I’ve lost my train of thought now.
Amélie and Geneviève enjoying the comforts of ferry travel
The logistics of holidaying with incapabilities such as my own, continue at each stage of the trip. It’s all well and good knowing somewhere has ‘disabled access’ and that is great, albeit ambiguous, but holiday accommodation abroad or in my own country will never just be simple to use for me. That aside, the gite we stayed in was lovely and clean, and pretty easy to get around, this makes for a happy Lizzy. And there was a downstairs toilet AND shower, quel surprise! Normal people don’t appreciate a good ground floor toilet like Tom and I do. Easily pleased and all that.
Then there are the trips out to neighbouring French towns, not knowing what the French government regard as a statutory level of suitable facilities for disabled people. It turns out that all disabled people living in France are one-armed.
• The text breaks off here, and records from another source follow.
Definition debts (ps : list (iprog (OutboxCall J H) unit)) (id : OutboxId) : Z :=
  foldr (fun p n => owe (credit p) id + n)%Z 0%Z ps.

Lemma debts_app ps qs id : debts (ps ++ qs) id = (debts ps id + debts qs id)%Z.
Proof. induction ps as [|p ps IH]; simpl; [done|]. rewrite IH. lia. Qed.

Lemma owe_bounds o id : (0 <= owe o id <= 1)%Z.
Proof. unfold owe. destruct (_ == _); lia. Qed.

Lemma disciplined_bind {A B} (f : A -> iprog (OutboxCall J H) B) (p : iprog (OutboxCall J H) A) :
  disciplined p -> (forall a, credit (f a) = None /\ disciplined (f a)) ->
  disciplined (iprog_bind f p) /\ credit (iprog_bind f p) = credit p.
Proof.
  intros Hp Hf. induction p as [a|R c k IH]; simpl in *; [by destruct (Hf a)|]. split; [|done].
  intros a. destruct (Hp a) as [Hc Hd]. destruct (IH a Hd) as [Hd' Hc']. by rewrite Hc'.
Qed.

Lemma drain_loop_disciplined d ctx pending rep :
  credit (drain_loop (J := J) (H := H) d ctx pending rep) = None /\ disciplined (drain_loop d ctx pending rep).
Proof.
  revert rep. induction pending as [|m rest IH]; intros rep; [done|]. cbn [drain_loop].
  destruct (d !! om_topic m) as [h|]; [|apply IH]. split; [done|]. intros [[]|e].
  - split; [by left|]. intros [[]|e]; simpl; (split; [left|]); try done; apply IH.
  - split; [by right|]. intros [[]|e']; simpl; (split; [left|]); try done; apply IH.
Qed.

Lemma drain_once_disciplined d ctx batch :
  credit (drain_once (J := J) (H := H) d ctx batch) = None /\ disciplined (drain_once d ctx batch).
Proof.
  split; [done|]. intros [ms|e]; simpl; (split; [left|]); try done; apply drain_loop_disciplined.
Qed.

Lemma drain_outbox_disciplined d contexts outcome :
  credit (drain_outbox (J := J) (H := H) d contexts outcome) = None /\ disciplined (drain_outbox d contexts outcome).
Proof.
  revert outcome. induction contexts as [|ctx rest IH]; intros outcome; [done|]. cbn [drain_outbox].
  destruct (drain_once_disciplined d ctx OUTBOX_BATCH) as [Hc Hd].
  match goal with |- credit (iprog_bind ?g _) = _ /\ _ => destruct (disciplined_bind g _ Hd) as [H1 H2] end.
  - intros a. apply IH.
  - split; [|done]. by rewrite H2.
Qed.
At least that is what I gathered from the apparent lack of grab rails in accessible toilets. Just on one side, not both. They like to make going to the toilet that little bit more of a cryptic challenge.
Back at the gite it was pretty chilled, lots of laughing, card games and delicious food and drink, just with the added game of Locate-a-Kid, somewhere within the large gardens belonging to the gite and main house owners. In the event of child misplacement, our first guess would be the infamous ‘jumpoline’ which was responsible for such injuries as my elder nephew’s fat-lip-with-blood and also my own squashed finger. I may have ignored the No Adults rule on the trampoline, but I figured that, well, I can’t stand up and/or actually bounce, so that rule didn’t apply to me. I was merely supervising the children from within the circular edging of the CHILDREN’S trampoline. The fact that I may or may not have a broken little finger is simply the price I paid for the rebellion of having great fun being out of my wheelchair and thrown around by surprisingly heavy kids.
“Get out your seat and jump around… “
The ferry ride home seemed to go very quickly, and before we knew it we were off the boat, had said our goodbyes to our nearest and dearest and were on our way home. Barely a week had gone by much too quickly and our first proper family holiday will definitely be one to remember. I just hope the next one isn’t too far in the distance. I think I might fly next time.
Don’t get me started on the logistical nightmares of even telling an airline that you have a WHEELCHAIR.